The company has 3 loan android apps – CashBean (India), OKash (OPay, Nigeria), and OPesa (Kenya) – services which provided approximately 5 million loans valued at $250 million in Kenya, India and Nigeria in Q3 of 2019.

OPay Could be Kicked off Playstore if Opera is Guilty of Predatory Lending Practices
Kenya’s OKash

But according to Hidenburg Research, these apps are reported to offer predatory loans that come with deceptive descriptions.

The research report indicates that while the apps claim to offer maximum annual percentage rate (APR) of about 33% or less, the actual rates were much higher, as much as 438% in the case of OPesa.

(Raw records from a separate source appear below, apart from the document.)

(* ===== verification/Runtime.v ===== *)
(** * Runtime

    Devices and runtime allocations: an allocation moves from creation to
    release and never back, a revoked device stays revoked, a Session keeps the
    device it is bound to, and cleaning a runtime up ends everything that
    depends on it. *)
From stdpp Require Import base tactics list strings numbers relations.
From S2P Require Import Prelude GoJson Contract Items Database Queries EnvQueries SessionLog Turns Environments.
From S2P Require Import Relations Tables Scenario EnvScenario Frames Lifecycle EventLog Inputs Outcomes FileWrites Connections.

(** ** Allocations *)

Definition alloc_rank (state : string) : option nat :=
  if state =?s "creating" then Some 0%nat else if state =?s "running" then Some 1%nat
  else if state =?s "cleanup_pending" then Some 2%nat else if state =?s "released" then Some 3%nat else None.

Definition init_rank (init : string) : option nat :=
  if init =?s "pending" then Some 0%nat else if init =?s "running" then Some 1%nat
  else if init =?s "complete" then Some 2%nat else None.

Definition alloc_ok (a : alloc_row) : Prop :=
  is_Some (alloc_rank (al_state a)) ∧ is_Some (init_rank (al_init a))
  ∧ (is_Some (al_released a) ↔ al_state a = "released")
  ∧ (al_state a = "running" ∨ al_state a = "released" → al_settled a = true).
(* ===== verification/Work.v ===== *)
(** * Work

    The listings the execution worker schedules from: a page of work holds
    exactly the workable Turns that come first after its cursor, so a worker
    that continues from the last Turn it saw misses none. *)
From stdpp Require Import base tactics list strings numbers relations sorting.
From S2P Require Import Prelude GoJson Contract Items Database Queries EnvQueries SessionLog Turns Environments Reads.
From S2P Require Import Relations Scenario Frames Lifecycle.

Lemma by_turn_id_total a b : by_turn_id a b = true ∨ by_turn_id b a = true.
Proof. unfold by_turn_id. rewrite !N.leb_le. lia. Qed.

Lemma by_turn_id_trans a b c : by_turn_id a b = true → by_turn_id b c = true → by_turn_id a c = true.
Proof. unfold by_turn_id. rewrite !N.leb_le. lia. Qed.

(** What a sorted list holds behind its first rows is no smaller than they are. *)
Lemma sorted_take_drop {A} (R : A → A → Prop) n l x y :
  StronglySorted R l → In x (take n l) → In y (drop n l) → R x y.
Proof.
  intros Hs. revert n. induction Hs as [|z l Hl IH Hz]; intros [|n] Hx Hy; cbn in *; try done.
  destruct Hx as [->|Hx]; [|by eapply IH]. eapply Forall_forall; [exact Hz|].
  apply list_elem_of_In. rewrite <- (take_drop n l). apply in_app_iff. by right.
Qed.

Lemma sorted_take {A} (R : A → A → Prop) n l : StronglySorted R l → StronglySorted R (take n l).
Proof.
  intros Hs. revert n. induction Hs as [|z l Hl IH Hz]; intros [|n]; cbn; try constructor; [done|].
  by apply Forall_take.
Qed.

Section work.
Context `{UUIDs, Oracle, EventSizes}.

(** The rows of a page. *)
Definition work_rows (d : db) (from : N) (statuses : list string) (only : bool) (devices : list N) : list (turn_row * session_row) :=
  take 100 (sort_by by_turn_id (List.filter (workable d from statuses only devices) (turn_sessions d))).

Lemma ListExecutionWork_run after statuses connected w work w' :
  ListExecutionWork after statuses connected w = (Ok work, w') →
  ∃ from devices, executionWorkCursor after (default [] connected) = Ok (from, devices) ∧ w' = w
    ∧ work = List.map execution_work (work_rows (w_db w) from statuses (bool_decide (is_Some connected)) devices).
Proof.
  unfold ListExecutionWork. intros Hr. apply bind_run in Hr as ([from devices] & w1 & Hc & Hr).
  apply of_result_run in Hc as [Hc ->]. apply bind_run in Hr as (rows & w1 & Hq & Hr).
  apply query_run in Hq as [-> ->]. apply ret_run in Hr as [-> ->]. by exists from, devices.
Qed.

Lemma work_rows_spec d from statuses only devices :
  let rows := work_rows d from statuses only devices in
  let eligible ts := In ts (turn_sessions d) ∧ workable d from statuses only devices ts = true in
  (length rows ≤ 100)%nat ∧ StronglySorted (λ a b, t_id a.1 ≤ t_id b.1)%N rows
  ∧ (∀ ts, In ts rows → eligible ts)
  ∧ (∀ ts, eligible ts → In ts rows ∨ length rows = 100%nat ∧ ∀ r, In r rows → (t_id r.1 ≤ t_id ts.1)%N).
Proof.
  cbn zeta. unfold work_rows. set (l := sort_by by_turn_id _).
  assert (StronglySorted (λ a b, t_id a.1 ≤ t_id b.1)%N l) as Hsorted.
  { eapply sorted_impl; [|apply (sort_by_sorted _ by_turn_id_total by_turn_id_trans)]. intros a b. by apply N.leb_le. }
  assert (∀ ts, In ts l ↔ In ts (turn_sessions d) ∧ workable d from statuses only devices ts = true) as Hl.
  { intros ts. unfold l. rewrite in_sort_by, List.filter_In. reflexivity. }
  split; [rewrite length_take; lia|]. split; [by apply sorted_take|]. split.
  - intros ts Hts. apply Hl. rewrite <- (take_drop 100 l). apply in_app_iff. by left.
  - intros ts Hts%Hl. rewrite <- (take_drop 100 l) in Hts. apply in_app_iff in Hts as [Hts|Hts]; [by left|right].
    split; [|intros r Hr; exact (sorted_take_drop (λ a b, (t_id a.1 ≤ t_id b.1)%N) 100 l r ts Hsorted Hr Hts)].
    rewrite length_take. assert (length (drop 100 l) ≠ 0%nat) as Hd by (by destruct (drop 100 l)).
    rewrite length_drop in Hd. lia.
Qed.

(** A page of work is exact: at most 100 Turns in the order of their
    identifiers, each in a requested status, after the cursor, not a queued one
    of a deleted Session and, when asked, of a tenant with a connected device;
    a workable Turn is only left out when the page is full and every Turn on it
    comes before. *)
Theorem ListExecutionWork_page after statuses connected w work w' :
  ListExecutionWork after statuses connected w = (Ok work, w') →
  ∃ from devices rows, executionWorkCursor after (default [] connected) = Ok (from, devices)
    ∧ w' = w ∧ work = List.map execution_work rows ∧ (length rows ≤ 100)%nat
    ∧ StronglySorted (λ a b, t_id a.1 ≤ t_id b.1)%N rows
    ∧ let eligible ts := In ts (turn_sessions (w_db w))
        ∧ workable (w_db w) from statuses (bool_decide (is_Some connected)) devices ts = true in
      (∀ ts, In ts rows → eligible ts)
      ∧ (∀ ts, eligible ts → In ts rows ∨ length rows = 100%nat ∧ ∀ r, In r rows → (t_id r.1 ≤ t_id ts.1)%N).
Proof.
  intros (from & devices & Hc & -> & ->)%ListExecutionWork_run. exists from, devices, (work_rows (w_db w) from statuses (bool_decide (is_Some connected)) devices).
  do 3 (split; [done|]). apply work_rows_spec.
Qed.
End work.

(** ** Witness *)

Lemma ListExecutionWork_page_witness :
  ∃ rows, List.map (λ r : turn_row * session_row, t_status r.1) rows = ["queued"]
    ∧ List.map execution_work rows = [MkExecutionWork tenant_id session_id turn_id "queued"].
Proof.
  destruct (ListExecutionWork_page "" ["queued"] None queued_world
    [MkExecutionWork tenant_id session_id turn_id "queued"] queued_world) as (from & devices & rows & _ & _ & E & _).
  - vm_compute; reflexivity.
  - exists rows. split; [|symmetry; exact E].
    destruct rows as [|[t s] [|]]; try discriminate E. injection E as _ _ _ Es. cbn. by rewrite <- Es.
Defined.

And although they claim to offer a repayment period of 60 to 90 days, in compliance with Google’s new policy for lending apps, the real length was no more than 29 days (for OKash) and sometimes 15 days – well under Google’s 60-day minimum.

This trend is reported to be as a result of the dip by the platform’s main offering, the Opera browser, whose market share has dropped from 5% to 2%. However, the lending service also experiences massive defaults – about 50% of lending revenue are either not repaid quickly enough or not repaid at all.

If this report is anything to go by, Opera could be violating Google Play Store policies.

In August 2019, Google published a set of new rules, in a move to keep its users safe from the predatory loan apps that were beginning to multiply on its store. This included the, prohibition of loan apps with an Annual Percentage Rate (APR) of 36% or higher.

These apps were said to be harmful to the users as it plays on their needs to exploit them.

“These (loans) are for people (who) could not even afford their basic needs. Most Kenyans, they are low income earners. And apparently most of them they don’t have enough even for their families.”

Hindenburg Research.

Apps were either to adjust their policies or risk being be pulled out.

Although, the rules were initially applied to defaulting apps in the US, it remains unclear if it has/is being extended to lenders in Africa or anywhere else.

Should the latter be the case, and Opera’s mobile apps are found guilty, they are at risk of being pulled off the platform. This could be a big blow to the company since these loan apps now accounts for over 42% of its entire revenue and Google Playstore is the main source for download.

As well as Opera’s lending app, other predatory “quick loan services”, whose massive patronage have surged in recent times due to the gap in the lending space in Nigeria could also get the axe.

As such, these platforms will need to provide alternatives for their Android users to sideload the apps from their sites or partner sites, or access their services from the website itself.